Records for processing ::
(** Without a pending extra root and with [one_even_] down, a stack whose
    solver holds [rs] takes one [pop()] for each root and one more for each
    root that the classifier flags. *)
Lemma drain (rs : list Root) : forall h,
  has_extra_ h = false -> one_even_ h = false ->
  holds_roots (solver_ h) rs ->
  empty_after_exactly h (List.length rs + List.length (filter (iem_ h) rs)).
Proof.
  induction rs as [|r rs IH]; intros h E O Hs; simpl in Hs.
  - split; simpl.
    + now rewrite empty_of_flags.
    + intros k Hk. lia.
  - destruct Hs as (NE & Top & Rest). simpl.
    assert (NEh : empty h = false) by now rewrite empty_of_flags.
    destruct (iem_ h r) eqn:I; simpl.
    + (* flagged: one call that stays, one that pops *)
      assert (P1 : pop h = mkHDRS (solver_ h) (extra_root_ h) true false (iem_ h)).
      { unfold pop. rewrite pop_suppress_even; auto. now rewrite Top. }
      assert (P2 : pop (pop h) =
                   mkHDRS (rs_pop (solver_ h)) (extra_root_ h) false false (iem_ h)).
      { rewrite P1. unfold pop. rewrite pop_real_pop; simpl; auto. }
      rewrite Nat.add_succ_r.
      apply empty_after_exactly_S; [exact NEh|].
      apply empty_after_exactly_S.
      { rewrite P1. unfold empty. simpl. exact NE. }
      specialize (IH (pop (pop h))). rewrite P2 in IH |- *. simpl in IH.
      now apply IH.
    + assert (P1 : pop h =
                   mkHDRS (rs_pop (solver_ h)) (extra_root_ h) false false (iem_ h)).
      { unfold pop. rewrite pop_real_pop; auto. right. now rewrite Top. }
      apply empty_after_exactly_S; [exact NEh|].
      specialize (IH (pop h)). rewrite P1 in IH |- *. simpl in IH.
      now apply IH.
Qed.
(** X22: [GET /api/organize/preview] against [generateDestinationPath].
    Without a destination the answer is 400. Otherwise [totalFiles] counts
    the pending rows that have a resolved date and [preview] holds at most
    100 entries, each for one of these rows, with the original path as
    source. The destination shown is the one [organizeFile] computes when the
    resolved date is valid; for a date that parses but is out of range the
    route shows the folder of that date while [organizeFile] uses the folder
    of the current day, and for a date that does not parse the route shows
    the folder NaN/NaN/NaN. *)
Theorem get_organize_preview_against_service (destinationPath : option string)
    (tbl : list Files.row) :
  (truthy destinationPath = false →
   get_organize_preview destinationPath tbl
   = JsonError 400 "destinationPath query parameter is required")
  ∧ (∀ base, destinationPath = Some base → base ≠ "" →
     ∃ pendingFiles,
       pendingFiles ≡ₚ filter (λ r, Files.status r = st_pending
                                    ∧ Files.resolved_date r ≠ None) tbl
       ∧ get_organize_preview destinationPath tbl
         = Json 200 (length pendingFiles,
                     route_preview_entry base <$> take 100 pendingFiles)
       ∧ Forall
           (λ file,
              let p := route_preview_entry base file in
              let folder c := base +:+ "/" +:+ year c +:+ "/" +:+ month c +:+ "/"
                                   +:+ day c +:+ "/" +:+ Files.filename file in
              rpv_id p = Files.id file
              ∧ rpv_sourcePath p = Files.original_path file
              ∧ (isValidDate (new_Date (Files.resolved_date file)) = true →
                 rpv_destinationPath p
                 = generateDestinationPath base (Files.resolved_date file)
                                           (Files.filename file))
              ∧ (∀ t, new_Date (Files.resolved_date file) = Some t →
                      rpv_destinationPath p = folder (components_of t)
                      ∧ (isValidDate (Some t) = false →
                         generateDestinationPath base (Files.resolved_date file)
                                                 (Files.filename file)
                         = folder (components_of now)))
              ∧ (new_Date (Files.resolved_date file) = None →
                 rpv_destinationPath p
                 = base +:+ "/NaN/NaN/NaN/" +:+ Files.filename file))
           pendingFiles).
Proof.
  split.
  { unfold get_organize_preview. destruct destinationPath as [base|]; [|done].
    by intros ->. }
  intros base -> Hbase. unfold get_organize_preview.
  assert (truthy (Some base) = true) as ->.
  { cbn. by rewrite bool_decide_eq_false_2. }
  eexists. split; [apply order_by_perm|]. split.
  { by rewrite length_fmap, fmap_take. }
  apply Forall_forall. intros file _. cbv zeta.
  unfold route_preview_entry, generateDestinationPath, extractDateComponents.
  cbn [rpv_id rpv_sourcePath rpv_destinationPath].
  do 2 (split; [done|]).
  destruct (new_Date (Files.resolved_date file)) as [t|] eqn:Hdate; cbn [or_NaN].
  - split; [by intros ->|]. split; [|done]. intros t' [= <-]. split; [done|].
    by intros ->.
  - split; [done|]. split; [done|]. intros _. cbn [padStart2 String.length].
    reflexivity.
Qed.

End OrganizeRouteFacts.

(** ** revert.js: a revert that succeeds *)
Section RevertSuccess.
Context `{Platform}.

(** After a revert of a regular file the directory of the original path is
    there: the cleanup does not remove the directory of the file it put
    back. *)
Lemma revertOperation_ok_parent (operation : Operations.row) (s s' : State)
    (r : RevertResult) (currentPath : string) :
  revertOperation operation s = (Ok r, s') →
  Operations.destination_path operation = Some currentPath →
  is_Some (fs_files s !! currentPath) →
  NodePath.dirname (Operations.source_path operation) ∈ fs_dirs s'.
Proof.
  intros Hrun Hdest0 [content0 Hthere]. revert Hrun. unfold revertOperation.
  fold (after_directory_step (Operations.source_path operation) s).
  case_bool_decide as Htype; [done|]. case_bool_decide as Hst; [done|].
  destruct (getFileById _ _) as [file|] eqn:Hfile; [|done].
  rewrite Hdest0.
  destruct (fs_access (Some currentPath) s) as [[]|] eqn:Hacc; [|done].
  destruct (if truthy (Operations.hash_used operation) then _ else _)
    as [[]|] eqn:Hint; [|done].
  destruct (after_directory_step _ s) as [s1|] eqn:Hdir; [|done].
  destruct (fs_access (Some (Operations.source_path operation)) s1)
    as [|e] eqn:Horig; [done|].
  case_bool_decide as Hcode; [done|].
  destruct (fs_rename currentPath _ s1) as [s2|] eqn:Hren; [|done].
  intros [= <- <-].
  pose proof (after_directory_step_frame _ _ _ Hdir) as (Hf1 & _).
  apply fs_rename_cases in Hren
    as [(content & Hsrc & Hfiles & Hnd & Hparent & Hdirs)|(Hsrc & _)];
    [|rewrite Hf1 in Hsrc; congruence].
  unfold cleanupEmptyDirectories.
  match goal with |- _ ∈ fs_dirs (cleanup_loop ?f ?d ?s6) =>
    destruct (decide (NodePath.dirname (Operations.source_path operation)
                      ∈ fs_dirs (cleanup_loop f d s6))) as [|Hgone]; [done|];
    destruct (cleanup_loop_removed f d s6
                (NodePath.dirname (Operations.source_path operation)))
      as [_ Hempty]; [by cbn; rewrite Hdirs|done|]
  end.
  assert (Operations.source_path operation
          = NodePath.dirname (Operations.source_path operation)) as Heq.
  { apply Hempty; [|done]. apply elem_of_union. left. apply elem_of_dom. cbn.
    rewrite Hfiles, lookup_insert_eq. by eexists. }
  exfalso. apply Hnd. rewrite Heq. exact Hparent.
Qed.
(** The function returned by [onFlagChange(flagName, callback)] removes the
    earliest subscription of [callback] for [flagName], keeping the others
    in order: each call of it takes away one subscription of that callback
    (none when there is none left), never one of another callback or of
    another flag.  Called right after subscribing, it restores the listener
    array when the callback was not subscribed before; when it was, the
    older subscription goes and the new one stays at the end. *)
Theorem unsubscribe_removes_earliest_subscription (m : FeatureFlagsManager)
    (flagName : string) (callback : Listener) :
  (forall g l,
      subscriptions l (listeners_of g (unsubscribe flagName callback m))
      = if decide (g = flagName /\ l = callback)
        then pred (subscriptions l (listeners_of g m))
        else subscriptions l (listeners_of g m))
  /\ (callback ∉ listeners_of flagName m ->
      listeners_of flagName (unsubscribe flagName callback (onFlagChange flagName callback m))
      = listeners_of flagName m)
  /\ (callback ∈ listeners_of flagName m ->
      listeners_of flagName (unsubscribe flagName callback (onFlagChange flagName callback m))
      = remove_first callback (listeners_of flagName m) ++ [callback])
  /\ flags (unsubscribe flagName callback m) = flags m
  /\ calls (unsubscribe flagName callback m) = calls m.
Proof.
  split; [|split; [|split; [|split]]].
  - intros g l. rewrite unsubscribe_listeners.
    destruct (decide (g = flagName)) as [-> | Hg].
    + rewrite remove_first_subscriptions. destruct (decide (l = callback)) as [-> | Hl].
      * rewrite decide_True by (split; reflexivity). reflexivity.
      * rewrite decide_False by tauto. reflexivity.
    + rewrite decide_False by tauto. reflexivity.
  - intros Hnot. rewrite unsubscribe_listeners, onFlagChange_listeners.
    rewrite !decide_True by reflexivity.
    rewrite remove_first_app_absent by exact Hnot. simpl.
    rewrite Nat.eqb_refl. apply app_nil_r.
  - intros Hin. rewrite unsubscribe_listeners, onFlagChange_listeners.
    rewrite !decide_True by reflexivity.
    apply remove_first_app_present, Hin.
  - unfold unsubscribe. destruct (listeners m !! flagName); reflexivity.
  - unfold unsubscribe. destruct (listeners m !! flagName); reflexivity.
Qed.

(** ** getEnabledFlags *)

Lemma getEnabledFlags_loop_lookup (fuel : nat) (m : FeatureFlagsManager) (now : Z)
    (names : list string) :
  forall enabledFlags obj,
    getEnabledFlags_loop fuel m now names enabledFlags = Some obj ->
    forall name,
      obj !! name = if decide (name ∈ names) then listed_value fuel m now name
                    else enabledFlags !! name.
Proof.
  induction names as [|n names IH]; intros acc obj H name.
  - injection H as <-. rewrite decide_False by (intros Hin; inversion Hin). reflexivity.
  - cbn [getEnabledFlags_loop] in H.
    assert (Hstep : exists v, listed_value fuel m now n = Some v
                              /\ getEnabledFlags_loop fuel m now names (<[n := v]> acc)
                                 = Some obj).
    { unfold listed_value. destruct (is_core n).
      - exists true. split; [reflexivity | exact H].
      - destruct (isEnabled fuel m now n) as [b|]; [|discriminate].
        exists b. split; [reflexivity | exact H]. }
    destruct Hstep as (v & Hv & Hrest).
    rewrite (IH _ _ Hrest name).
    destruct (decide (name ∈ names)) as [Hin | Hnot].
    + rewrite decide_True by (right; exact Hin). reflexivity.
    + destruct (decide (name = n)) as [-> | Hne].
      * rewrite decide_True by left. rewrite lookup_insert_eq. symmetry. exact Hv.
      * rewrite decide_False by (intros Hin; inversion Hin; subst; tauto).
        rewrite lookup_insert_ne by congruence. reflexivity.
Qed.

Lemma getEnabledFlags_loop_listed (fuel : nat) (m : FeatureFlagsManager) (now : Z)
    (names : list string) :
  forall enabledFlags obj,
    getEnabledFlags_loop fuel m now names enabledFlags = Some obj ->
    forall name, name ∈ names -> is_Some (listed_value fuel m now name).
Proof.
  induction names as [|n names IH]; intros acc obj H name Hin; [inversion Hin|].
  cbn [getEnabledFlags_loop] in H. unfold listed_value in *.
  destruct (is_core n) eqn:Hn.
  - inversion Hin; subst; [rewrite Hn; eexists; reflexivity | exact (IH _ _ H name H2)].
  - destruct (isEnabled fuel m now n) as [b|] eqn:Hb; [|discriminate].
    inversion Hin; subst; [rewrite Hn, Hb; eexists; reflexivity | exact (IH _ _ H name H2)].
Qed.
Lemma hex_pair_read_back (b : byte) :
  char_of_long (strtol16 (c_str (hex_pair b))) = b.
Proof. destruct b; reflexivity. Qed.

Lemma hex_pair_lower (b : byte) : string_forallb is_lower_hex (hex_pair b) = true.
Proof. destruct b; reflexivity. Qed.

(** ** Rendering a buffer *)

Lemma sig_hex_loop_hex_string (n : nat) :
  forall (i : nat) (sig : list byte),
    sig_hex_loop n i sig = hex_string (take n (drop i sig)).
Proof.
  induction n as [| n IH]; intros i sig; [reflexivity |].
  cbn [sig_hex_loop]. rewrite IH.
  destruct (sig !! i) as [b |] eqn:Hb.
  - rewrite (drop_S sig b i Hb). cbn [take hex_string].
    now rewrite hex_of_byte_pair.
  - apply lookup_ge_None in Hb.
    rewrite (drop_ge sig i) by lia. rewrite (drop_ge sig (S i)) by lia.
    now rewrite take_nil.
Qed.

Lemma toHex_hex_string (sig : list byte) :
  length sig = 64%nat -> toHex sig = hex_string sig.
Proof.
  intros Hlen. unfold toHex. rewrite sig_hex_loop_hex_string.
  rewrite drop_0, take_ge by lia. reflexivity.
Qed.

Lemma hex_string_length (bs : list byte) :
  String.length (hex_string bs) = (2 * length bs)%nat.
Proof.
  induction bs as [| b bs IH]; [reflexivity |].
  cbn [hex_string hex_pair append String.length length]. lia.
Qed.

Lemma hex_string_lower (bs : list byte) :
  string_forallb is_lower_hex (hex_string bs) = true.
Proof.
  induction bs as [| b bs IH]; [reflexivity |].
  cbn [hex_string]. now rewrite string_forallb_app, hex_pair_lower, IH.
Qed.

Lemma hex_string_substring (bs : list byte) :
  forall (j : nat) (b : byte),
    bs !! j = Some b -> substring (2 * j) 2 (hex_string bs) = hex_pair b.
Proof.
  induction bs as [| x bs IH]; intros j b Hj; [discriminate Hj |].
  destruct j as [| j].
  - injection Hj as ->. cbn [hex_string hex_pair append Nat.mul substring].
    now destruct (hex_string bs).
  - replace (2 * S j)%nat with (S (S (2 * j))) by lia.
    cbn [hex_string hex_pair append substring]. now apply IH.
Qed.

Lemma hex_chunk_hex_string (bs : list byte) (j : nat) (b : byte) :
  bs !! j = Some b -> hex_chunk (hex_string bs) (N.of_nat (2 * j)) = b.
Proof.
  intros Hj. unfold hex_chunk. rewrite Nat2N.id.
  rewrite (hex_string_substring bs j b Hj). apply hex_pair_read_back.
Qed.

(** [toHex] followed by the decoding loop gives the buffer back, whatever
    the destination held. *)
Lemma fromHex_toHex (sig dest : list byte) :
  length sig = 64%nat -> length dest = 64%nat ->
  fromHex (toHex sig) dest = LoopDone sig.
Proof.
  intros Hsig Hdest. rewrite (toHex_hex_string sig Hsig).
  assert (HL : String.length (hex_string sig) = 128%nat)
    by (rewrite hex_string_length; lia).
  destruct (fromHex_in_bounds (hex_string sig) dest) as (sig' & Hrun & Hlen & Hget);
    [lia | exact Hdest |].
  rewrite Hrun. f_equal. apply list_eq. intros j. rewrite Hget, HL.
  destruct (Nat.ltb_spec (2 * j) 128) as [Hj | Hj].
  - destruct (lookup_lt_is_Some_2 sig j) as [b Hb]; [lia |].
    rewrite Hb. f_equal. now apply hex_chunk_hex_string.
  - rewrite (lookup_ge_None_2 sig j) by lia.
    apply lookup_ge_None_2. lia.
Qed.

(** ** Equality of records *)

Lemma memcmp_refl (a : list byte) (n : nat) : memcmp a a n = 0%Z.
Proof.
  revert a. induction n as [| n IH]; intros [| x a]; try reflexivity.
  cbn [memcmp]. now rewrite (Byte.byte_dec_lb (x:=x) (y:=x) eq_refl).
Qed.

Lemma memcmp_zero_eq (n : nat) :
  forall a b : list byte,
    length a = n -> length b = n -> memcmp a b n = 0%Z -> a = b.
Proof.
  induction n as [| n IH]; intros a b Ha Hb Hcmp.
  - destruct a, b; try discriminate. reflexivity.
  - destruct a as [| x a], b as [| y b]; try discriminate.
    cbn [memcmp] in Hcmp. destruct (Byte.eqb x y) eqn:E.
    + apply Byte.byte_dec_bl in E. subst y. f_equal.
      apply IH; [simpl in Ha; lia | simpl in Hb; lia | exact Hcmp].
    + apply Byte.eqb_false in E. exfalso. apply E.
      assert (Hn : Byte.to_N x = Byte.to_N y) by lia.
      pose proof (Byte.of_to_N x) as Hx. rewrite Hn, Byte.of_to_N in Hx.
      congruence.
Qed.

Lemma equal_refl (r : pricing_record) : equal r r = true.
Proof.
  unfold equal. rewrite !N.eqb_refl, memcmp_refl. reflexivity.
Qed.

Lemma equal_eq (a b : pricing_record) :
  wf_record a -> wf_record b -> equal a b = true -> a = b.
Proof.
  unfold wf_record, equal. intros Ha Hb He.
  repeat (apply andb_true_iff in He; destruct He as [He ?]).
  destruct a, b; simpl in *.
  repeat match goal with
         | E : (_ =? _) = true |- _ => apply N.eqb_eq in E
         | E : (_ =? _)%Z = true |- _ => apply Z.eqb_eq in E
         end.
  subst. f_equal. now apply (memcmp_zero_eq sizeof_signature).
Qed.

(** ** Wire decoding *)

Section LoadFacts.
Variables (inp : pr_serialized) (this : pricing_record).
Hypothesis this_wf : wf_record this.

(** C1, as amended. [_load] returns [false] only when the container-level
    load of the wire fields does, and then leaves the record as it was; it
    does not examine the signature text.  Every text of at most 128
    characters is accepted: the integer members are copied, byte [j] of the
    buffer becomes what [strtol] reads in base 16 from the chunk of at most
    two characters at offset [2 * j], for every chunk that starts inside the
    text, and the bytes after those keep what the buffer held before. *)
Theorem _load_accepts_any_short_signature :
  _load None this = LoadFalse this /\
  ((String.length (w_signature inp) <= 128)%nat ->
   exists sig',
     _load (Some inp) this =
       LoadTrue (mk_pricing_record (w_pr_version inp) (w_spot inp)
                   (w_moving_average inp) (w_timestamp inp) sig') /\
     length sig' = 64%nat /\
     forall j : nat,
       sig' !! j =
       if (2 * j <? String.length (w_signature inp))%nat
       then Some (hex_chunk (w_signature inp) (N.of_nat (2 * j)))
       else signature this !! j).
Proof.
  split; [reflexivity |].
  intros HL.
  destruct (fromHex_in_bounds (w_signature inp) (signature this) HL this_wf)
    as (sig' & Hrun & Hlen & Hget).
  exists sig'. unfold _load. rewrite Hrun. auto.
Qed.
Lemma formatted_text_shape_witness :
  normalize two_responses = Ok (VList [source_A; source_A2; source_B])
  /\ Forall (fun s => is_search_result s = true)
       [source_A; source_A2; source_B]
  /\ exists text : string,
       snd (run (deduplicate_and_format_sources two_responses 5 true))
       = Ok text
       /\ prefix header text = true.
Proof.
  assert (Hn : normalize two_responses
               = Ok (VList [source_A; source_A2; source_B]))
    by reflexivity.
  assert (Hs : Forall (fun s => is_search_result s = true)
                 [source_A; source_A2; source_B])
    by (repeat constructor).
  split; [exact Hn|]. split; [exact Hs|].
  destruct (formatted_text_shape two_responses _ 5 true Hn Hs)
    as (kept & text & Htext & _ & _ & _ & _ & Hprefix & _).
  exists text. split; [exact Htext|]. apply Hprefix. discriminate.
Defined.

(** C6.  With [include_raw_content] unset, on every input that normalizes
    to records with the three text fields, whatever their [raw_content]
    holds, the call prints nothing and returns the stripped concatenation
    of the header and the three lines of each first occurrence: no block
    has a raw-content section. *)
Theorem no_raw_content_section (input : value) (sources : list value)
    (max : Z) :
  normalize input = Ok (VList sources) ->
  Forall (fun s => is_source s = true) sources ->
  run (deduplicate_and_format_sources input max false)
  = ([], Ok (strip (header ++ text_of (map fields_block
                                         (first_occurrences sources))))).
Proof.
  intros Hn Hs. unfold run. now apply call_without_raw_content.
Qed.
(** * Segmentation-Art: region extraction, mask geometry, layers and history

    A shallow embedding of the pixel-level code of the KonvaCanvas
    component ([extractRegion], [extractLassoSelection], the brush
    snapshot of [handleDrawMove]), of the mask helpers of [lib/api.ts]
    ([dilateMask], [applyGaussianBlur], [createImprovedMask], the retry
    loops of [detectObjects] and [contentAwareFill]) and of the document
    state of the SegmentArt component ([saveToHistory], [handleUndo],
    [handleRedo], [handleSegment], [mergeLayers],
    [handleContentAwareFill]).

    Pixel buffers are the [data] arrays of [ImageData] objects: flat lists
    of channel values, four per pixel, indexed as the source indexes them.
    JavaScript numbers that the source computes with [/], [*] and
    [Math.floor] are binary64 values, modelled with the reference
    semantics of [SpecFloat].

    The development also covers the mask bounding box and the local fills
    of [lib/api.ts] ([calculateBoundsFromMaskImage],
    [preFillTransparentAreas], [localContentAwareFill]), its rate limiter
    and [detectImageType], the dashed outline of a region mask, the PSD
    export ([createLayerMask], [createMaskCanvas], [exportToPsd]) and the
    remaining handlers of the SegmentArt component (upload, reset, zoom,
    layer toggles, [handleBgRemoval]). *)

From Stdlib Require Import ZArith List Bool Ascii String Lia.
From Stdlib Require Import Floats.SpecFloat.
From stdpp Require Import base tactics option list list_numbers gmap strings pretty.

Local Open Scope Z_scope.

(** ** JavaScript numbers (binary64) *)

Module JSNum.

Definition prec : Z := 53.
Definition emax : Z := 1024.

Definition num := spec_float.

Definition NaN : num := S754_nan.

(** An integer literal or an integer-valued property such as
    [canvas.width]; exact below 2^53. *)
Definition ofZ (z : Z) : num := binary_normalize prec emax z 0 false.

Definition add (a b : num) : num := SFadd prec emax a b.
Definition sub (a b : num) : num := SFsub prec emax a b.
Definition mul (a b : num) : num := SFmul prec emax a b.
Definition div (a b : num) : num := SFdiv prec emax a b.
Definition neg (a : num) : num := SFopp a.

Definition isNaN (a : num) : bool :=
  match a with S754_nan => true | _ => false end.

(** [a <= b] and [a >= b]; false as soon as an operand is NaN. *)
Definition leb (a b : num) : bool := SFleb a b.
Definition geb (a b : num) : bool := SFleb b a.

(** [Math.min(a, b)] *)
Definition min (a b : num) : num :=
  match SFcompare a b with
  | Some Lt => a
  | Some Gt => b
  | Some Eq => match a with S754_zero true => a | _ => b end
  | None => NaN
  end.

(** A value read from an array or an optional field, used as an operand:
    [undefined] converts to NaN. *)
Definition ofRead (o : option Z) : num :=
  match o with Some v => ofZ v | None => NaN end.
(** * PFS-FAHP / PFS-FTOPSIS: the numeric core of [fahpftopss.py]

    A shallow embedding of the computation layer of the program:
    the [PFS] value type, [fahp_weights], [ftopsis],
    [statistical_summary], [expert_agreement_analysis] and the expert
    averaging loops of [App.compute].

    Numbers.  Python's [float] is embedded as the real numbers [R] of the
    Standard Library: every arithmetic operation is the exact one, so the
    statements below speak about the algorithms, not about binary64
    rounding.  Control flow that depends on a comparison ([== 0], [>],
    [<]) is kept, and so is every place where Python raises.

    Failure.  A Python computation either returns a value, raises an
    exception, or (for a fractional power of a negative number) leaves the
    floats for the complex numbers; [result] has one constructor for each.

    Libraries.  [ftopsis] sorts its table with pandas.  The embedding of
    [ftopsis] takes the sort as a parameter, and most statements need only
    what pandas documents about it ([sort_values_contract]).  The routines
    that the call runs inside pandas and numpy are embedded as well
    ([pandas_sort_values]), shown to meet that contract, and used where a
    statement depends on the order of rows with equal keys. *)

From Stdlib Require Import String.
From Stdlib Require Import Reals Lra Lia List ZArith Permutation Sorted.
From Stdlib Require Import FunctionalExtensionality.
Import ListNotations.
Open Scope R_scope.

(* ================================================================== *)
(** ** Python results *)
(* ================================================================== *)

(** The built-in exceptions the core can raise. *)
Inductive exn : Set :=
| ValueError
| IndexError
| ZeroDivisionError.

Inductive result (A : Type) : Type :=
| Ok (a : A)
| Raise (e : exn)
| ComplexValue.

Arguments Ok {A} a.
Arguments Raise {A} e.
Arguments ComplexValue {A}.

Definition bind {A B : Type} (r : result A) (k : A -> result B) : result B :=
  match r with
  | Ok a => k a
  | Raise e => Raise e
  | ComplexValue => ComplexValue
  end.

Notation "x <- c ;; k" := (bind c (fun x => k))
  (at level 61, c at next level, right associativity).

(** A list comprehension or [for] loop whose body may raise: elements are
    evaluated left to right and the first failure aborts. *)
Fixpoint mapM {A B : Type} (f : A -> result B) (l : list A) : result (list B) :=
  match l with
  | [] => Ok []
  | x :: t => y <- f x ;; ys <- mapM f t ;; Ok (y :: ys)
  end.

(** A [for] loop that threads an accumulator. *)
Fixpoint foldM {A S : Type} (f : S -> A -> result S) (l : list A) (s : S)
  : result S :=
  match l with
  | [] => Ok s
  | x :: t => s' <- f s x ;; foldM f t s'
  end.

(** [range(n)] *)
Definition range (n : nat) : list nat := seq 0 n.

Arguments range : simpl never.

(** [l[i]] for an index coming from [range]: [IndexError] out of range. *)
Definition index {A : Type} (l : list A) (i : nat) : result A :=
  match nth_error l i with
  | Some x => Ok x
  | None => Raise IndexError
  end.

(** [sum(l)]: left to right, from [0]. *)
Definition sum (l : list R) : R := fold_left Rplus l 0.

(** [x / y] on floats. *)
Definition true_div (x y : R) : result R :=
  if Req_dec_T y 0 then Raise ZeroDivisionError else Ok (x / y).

Assigned task ::
Only a number is expected here: the count of lines in the listing that hold the string "bind".

Result for this task ::
2